-------- Extracted material

(** * go_session_store: session creation with retry on collision

    A shallow embedding of the two Go files of the repository:

    - package [sessions]: [randomSource], a [SessionIdGenerator] that fills a
      freshly made buffer from an [io.Reader];
    - package [go_session_store]: the [SessionStorer] and
      [SessionIdGenerator] interfaces, the sentinel [ErrSessionCollision] and
      the entry point [New] with its retry loop.

    Interfaces are type classes over the state of the implementing object;
    a method takes that state and returns its results together with the next
    state.  Methods of collaborators are total functions: a collaborator that
    panics or never returns is outside the model.  Go's [int] is a [Z];
    the only arithmetic of the code is [i++] below [maxGenerateAttempts],
    which cannot wrap around. *)

From Stdlib Require Import ZArith List String Bool Lia.
From Equations Require Import Equations.
Import ListNotations.

Local Open Scope Z_scope.

(** ** Go values *)

Module Go.

(** A [[]byte] value: the nil slice, or a slice over a backing array with the
    given elements.  [[]byte{}] and [make([]byte, 0)] are non-nil and empty. *)
Inductive byte_slice : Type :=
| NilSlice
| Slice (elems : list Byte.byte).

Definition len (b : byte_slice) : Z :=
  match b with
  | NilSlice => 0
  | Slice elems => Z.of_nat (List.length elems)
  end.

Definition is_nil (b : byte_slice) : bool :=
  match b with
  | NilSlice => true
  | Slice _ => false
  end.

(** The dynamic value held by a non-nil [error] interface value.  The errors
    made by [errors.New] and by [fmt.Errorf] with [%w] are pointers: [ptr] is
    the address of the pointed struct, which is all that [==] looks at.  An
    error of a comparable struct type is compared field by field. *)
Inductive error_value : Type :=
| errorString (ptr : positive) (s : string)
| wrapError (ptr : positive) (msg : string) (inner : error_value)
| structError (type_name : string) (msg : string).

(** An [error] interface value; [None] is [nil]. *)
Definition error : Type := option error_value.

Definition nil : error := None.

(** The [Error()] method. *)
Definition Error (e : error_value) : string :=
  match e with
  | errorString _ s => s
  | wrapError _ msg _ => msg
  | structError _ msg => msg
  end.

(** [errors.Unwrap]. *)
Definition Unwrap (e : error_value) : error :=
  match e with
  | wrapError _ _ inner => Some inner
  | _ => nil
  end.

(** [==] on two non-nil interface values: the dynamic types are identical and
    the dynamic values are equal. *)
Definition error_value_eqb (a b : error_value) : bool :=
  match a, b with
  | errorString p _, errorString q _ => Pos.eqb p q
  | wrapError p _ _, wrapError q _ _ => Pos.eqb p q
  | structError t m, structError t' m' => String.eqb t t' && String.eqb m m'
  | _, _ => false
  end.

(** [==] on [error] values. *)
Definition error_eqb (a b : error) : bool :=
  match a, b with
  | None, None => true
  | Some x, Some y => error_value_eqb x y
  | _, _ => false
  end.

(** What a call does: it returns its results, or it panics. *)
Inductive outcome (A : Type) : Type :=
| Returned (a : A)
| Panicked.
Arguments Returned {A} a.
Arguments Panicked {A}.

(** [make([]byte, n)]: a zeroed backing array of [n] elements; a negative
    length panics.  Memory is taken to be unbounded. *)
Definition make (n : Z) : outcome (list Byte.byte) :=
  if n <? 0 then Panicked else Returned (repeat Byte.x00 (Z.to_nat n)).

(** [io.Reader].  [Read r p] is the call [r.Read(p)] on a buffer holding [p]:
    it gives the contents of the buffer after the call, the count [n] and the
    error that the reader reports, and the reader's next state.  A callee
    writes to the elements of the caller's slice and cannot change its
    length, which is the law [Read_len]. *)
Class Reader (R : Type) : Type := {
  Read : R -> list Byte.byte -> (list Byte.byte * Z * error) * R;
  Read_len :
    forall r p, List.length (fst (fst (fst (Read r p)))) = List.length p
}.

End Go.

Import Go.

(** ** Package go_session_store *)

(** [SessionIdGenerator], over the state [G] of the generator. *)
Class SessionIdGenerator (G : Type) : Type := {
  Generate : G -> outcome ((byte_slice * error) * G)
}.

(** [var ErrSessionCollision = errors.New(...)]: allocated once, when the
    package is initialised. *)
Definition ErrSessionCollision_ptr : positive := 1%positive.

Definition ErrSessionCollision_msg : string :=
  "unable to store session, existing session ID already exists".

Definition ErrSessionCollision : error :=
  Some (errorString ErrSessionCollision_ptr ErrSessionCollision_msg).

(** [SessionStorer], over the type [Ctx] of contexts and the state [St] of
    the storage backend.  A [context.Context] is carried to the storer and
    never inspected. *)
Class SessionStorer (Ctx St : Type) : Type := {
  GenerateAndStore :
    St -> Ctx -> string -> string -> (byte_slice * error) * St;
  Get : St -> Ctx -> byte_slice -> (string * string * error) * St
}.

Section New.

Context {Ctx St : Type} {storer : SessionStorer Ctx St}.
Variables (ctx : Ctx) (userId metaData : string).
Variable maxGenerateAttempts : Z.

(** The [for] loop of [New], entered with loop variable [i] and storer state
    [st]; the named results [session] and [err] are assigned by each call and
    read only right after it. *)
Equations? New_loop (i : Z) (st : St) : (byte_slice * error) * St
  by wf (Z.to_nat (maxGenerateAttempts - i)) lt :=
  New_loop i st with Z_lt_dec i maxGenerateAttempts := {
    | right _ => ((Slice [], ErrSessionCollision), st)
    | left _ with GenerateAndStore st ctx userId metaData := {
      | ((session, err), st') with error_eqb err ErrSessionCollision := {
        | true => New_loop (i + 1) st'
        | false => ((session, err), st') } } }.
Proof. lia. Qed.

Definition New (st : St) : (byte_slice * error) * St := New_loop 0 st.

----------------

[Aim of the exercise]
Set down exactly the lines of the data above, beginning with the line that has "error that the" and ending with the line that has "package is initialised. *)", and no others.

[Output of the task]
    error that the reader reports, and the reader's next state.  A callee
    writes to the elements of the caller's slice and cannot change its
    length, which is the law [Read_len]. *)
Class Reader (R : Type) : Type := {
  Read : R -> list Byte.byte -> (list Byte.byte * Z * error) * R;
  Read_len :
    forall r p, List.length (fst (fst (fst (Read r p)))) = List.length p
}.

End Go.

Import Go.

(** ** Package go_session_store *)

(** [SessionIdGenerator], over the state [G] of the generator. *)
Class SessionIdGenerator (G : Type) : Type := {
  Generate : G -> outcome ((byte_slice * error) * G)
}.

(** [var ErrSessionCollision = errors.New(...)]: allocated once, when the
    package is initialised. *)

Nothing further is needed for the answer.